## Your objective
Give back an exact copy of the lines in the records below, from the line that has "From Stdlib Require Import Permutation" through the line that has "Definition truthy_opt (o", and nothing besides.

━━ Provided material

(** * Smart-ToDo: a shallow embedding of [app.py]

    The Flask application keeps three tables (users, columns, tasks) in a
    relational store, serves a set of view functions guarded by a session
    check, and runs a polling reminder loop.  Every view function below is a
    state transformer over the store, the cookie session and the flashed
    messages; the reminder loop is a fold of one cycle over clock readings. *)

From Stdlib Require Import String Ascii ZArith NArith List Bool Lia.
From Stdlib Require Import Permutation Sorted.
Import ListNotations.
Local Open Scope Z_scope.

(** ** Python values *)

(** A Python [str] is a sequence of Unicode code points. *)
Definition str := list N.

Definition py (s : string) : str := map N_of_ascii (list_ascii_of_string s).

Fixpoint str_eqb (a b : str) : bool :=
  match a, b with
  | [], [] => true
  | x :: a', y :: b' => N.eqb x y && str_eqb a' b'
  | _, _ => false
  end.

(** [name in names] on a list of strings. *)
Definition str_in (x : str) (l : list str) : bool := existsb (str_eqb x) l.

(** Truthiness of a string and of an optional string ([None] and [''] are
    both falsy). *)
Definition truthy (s : str) : bool :=
  match s with [] => false | _ :: _ => true end.

Definition truthy_opt (o : option str) : bool :=
  match o with Some s => truthy s | None => false end.

(** [o or d] where [o] is a string or [None]. *)
Definition or_str (o : option str) (d : str) : str :=
  match o with
  | Some s => if truthy s then s else d
  | None => d
  end.

(** The code points for which [str.isspace] holds; [str.strip()] removes
    exactly these from both ends. *)
Definition isspace (c : N) : bool :=
  ((9 <=? c) && (c <=? 13) || (28 <=? c) && (c <=? 32)
   || (c =? 133) || (c =? 160) || (c =? 5760)
   || (8192 <=? c) && (c <=? 8202)
   || (c =? 8232) || (c =? 8233) || (c =? 8239) || (c =? 8287)
   || (c =? 12288))%N.

Fixpoint lstrip (s : str) : str :=
  match s with
  | c :: s' => if isspace c then lstrip s' else s
  | [] => []
  end.

Definition rstrip (s : str) : str := rev (lstrip (rev s)).

Definition strip (s : str) : str := rstrip (lstrip s).

(** A naive [datetime], counted in microseconds from [datetime.min]. *)
Definition datetime := Z.

(** [datetime.max] is 9999-12-31 23:59:59.999999. *)
Definition datetime_max : datetime := 3652059 * 86400 * 1000000 - 1.

(** Exceptions that reach the request dispatcher or the worker's handler. *)
Inductive Exception :=
| NameError (name : string)
| KeyError (key : string)
| AttributeError (attr : string)
| StatementError (what : string)
| OverflowError.

(** ** Models *)

Record User := mkUser {
  user_id : Z;
  user_name : str;
  email : str;
  password : str
}.

(** [position] carries the column default 0 once a row is inserted. *)
Record Column := mkColumn {
  column_id : Z;
  column_name : str;
  position : Z;
  column_user_id : Z
}.

Record Task := mkTask {
  task_id : Z;
  title : str;
  description : option str;
  due_date : option datetime;
  priority : str;
  complete : bool;
  reminder_set : bool;
  created_at : datetime;
  status : str;
  task_user_id : Z;
  task_column_id : option Z
}.

(** The database file: one list of rows per table, in row order. *)
Record Db := mkDb {
  users : list User;
  columns : list Column;
  tasks : list Task
}.

(** An integer primary key without AUTOINCREMENT: one more than the largest
    key in the table, 1 for an empty table. *)
Definition next_id (ids : list Z) : Z := 1 + fold_right Z.max 0 ids.

(** Stable sort by a strict order: an element stays in front of the later
    elements it ties with.  This is Python's [sorted]; it also stands for
    [ORDER BY], with ties kept in row order. *)
Section Sorting.
Context {A : Type} (ltb : A -> A -> bool).

Fixpoint insert_sorted (x : A) (l : list A) : list A :=
  match l with
  | [] => [x]
  | y :: l' => if ltb y x then y :: insert_sorted x l' else x :: l
  end.

Definition sorted (l : list A) : list A := fold_right insert_sorted [] l.
End Sorting.

(** [ORDER BY] on a nullable column, ascending: NULL sorts first. *)
Definition null_first_ltb (a b : option Z) : bool :=
  match a, b with
  | None, None => false
  | None, Some _ => true
  | Some _, None => false
  | Some x, Some y => x <? y
  end.

(** ** Queries *)

(** [User.query.get(id)] *)
Definition get_user (id : Z) (d : Db) : option User :=
  find (fun u => user_id u =? id) (users d).

(** [Column.query.get(id)] *)
Definition get_column (id : Z) (d : Db) : option Column :=
  find (fun c => column_id c =? id) (columns d).

(** [Task.query.get(id)] *)
Definition get_task (id : Z) (d : Db) : option Task :=
  find (fun t => task_id t =? id) (tasks d).

(** [Column.query.filter_by(user_id=uid)] *)
Definition owned_columns (uid : Z) (d : Db) : list Column :=
  filter (fun c => column_user_id c =? uid) (columns d).

(** [Column.query.filter_by(user_id=uid).order_by(Column.position).all()] *)
Definition columns_of (uid : Z) (d : Db) : list Column :=
  sorted (fun a b => position a <? position b) (owned_columns uid d).

(** [Column.query.filter_by(id=cid, user_id=uid).first()] *)
Definition column_of_user (cid uid : Z) (d : Db) : option Column :=
  find (fun c => (column_id c =? cid) && (column_user_id c =? uid)) (columns d).

(** [Task.query.filter_by(user_id=uid).all()] *)
Definition tasks_of (uid : Z) (d : Db) : list Task :=
  filter (fun t => task_user_id t =? uid) (tasks d).

(** [.order_by(Task.due_date)] *)
Definition by_due_date (l : list Task) : list Task :=
  sorted (fun a b => null_first_ltb (due_date a) (due_date b)) l.

(** The [tasks] relationship of a column. *)
Definition column_tasks (c : Column) (d : Db) : list Task :=
  filter (fun t => match task_column_id t with
                   | Some k => k =? column_id c
                   | None => false
                   end) (tasks d).

(** ** Row updates *)

Definition set_complete (b : bool) (t : Task) : Task :=
  mkTask (task_id t) (title t) (description t) (due_date t) (priority t)
         b (reminder_set t) (created_at t) (status t) (task_user_id t)
         (task_column_id t).

Definition set_reminder_set (b : bool) (t : Task) : Task :=
  mkTask (task_id t) (title t) (description t) (due_date t) (priority t)
         (complete t) b (created_at t) (status t) (task_user_id t)
         (task_column_id t).

Definition set_status (s : str) (t : Task) : Task :=
  mkTask (task_id t) (title t) (description t) (due_date t) (priority t)
         (complete t) (reminder_set t) (created_at t) s (task_user_id t)
         (task_column_id t).

Definition set_column_id (c : option Z) (t : Task) : Task :=
  mkTask (task_id t) (title t) (description t) (due_date t) (priority t)
         (complete t) (reminder_set t) (created_at t) (status t)
         (task_user_id t) c.

Definition set_edited (ti : str) (de : option str) (du : option datetime)
    (pr : str) (t : Task) : Task :=
  mkTask (task_id t) ti de du pr (complete t) (reminder_set t)
         (created_at t) (status t) (task_user_id t) (task_column_id t).

(** [UPDATE task SET ... WHERE task.id = id] *)
Definition update_task (id : Z) (f : Task -> Task) (d : Db) : Db :=
  mkDb (users d) (columns d)
       (map (fun t => if task_id t =? id then f t else t) (tasks d)).

(** [DELETE FROM task WHERE task.id = id] *)
Definition delete_task (id : Z) (d : Db) : Db :=
  mkDb (users d) (columns d)
       (filter (fun t => negb (task_id t =? id)) (tasks d)).

(** Deleting a column whose [tasks] relationship has no delete cascade:
    the unit of work first clears the reference of every task in it. *)
Definition delete_column_row (id : Z) (d : Db) : Db :=
  mkDb (users d)
       (filter (fun c => negb (column_id c =? id)) (columns d))
       (map (fun t => match task_column_id t with
                      | Some k => if k =? id then set_column_id None t else t
                      | None => t
                      end) (tasks d)).

(** [INSERT INTO column]: the row takes the next key. *)
Definition insert_column (name : str) (pos uid : Z) (d : Db) : Db :=
  mkDb (users d)
       (columns d ++ [mkColumn (next_id (map column_id (columns d))) name pos uid])
       (tasks d).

━━━━

## Response area
From Stdlib Require Import Permutation Sorted.
Import ListNotations.
Local Open Scope Z_scope.

(** ** Python values *)

(** A Python [str] is a sequence of Unicode code points. *)
Definition str := list N.

Definition py (s : string) : str := map N_of_ascii (list_ascii_of_string s).

Fixpoint str_eqb (a b : str) : bool :=
  match a, b with
  | [], [] => true
  | x :: a', y :: b' => N.eqb x y && str_eqb a' b'
  | _, _ => false
  end.

(** [name in names] on a list of strings. *)
Definition str_in (x : str) (l : list str) : bool := existsb (str_eqb x) l.

(** Truthiness of a string and of an optional string ([None] and [''] are
    both falsy). *)
Definition truthy (s : str) : bool :=
  match s with [] => false | _ :: _ => true end.

Definition truthy_opt (o : option str) : bool :=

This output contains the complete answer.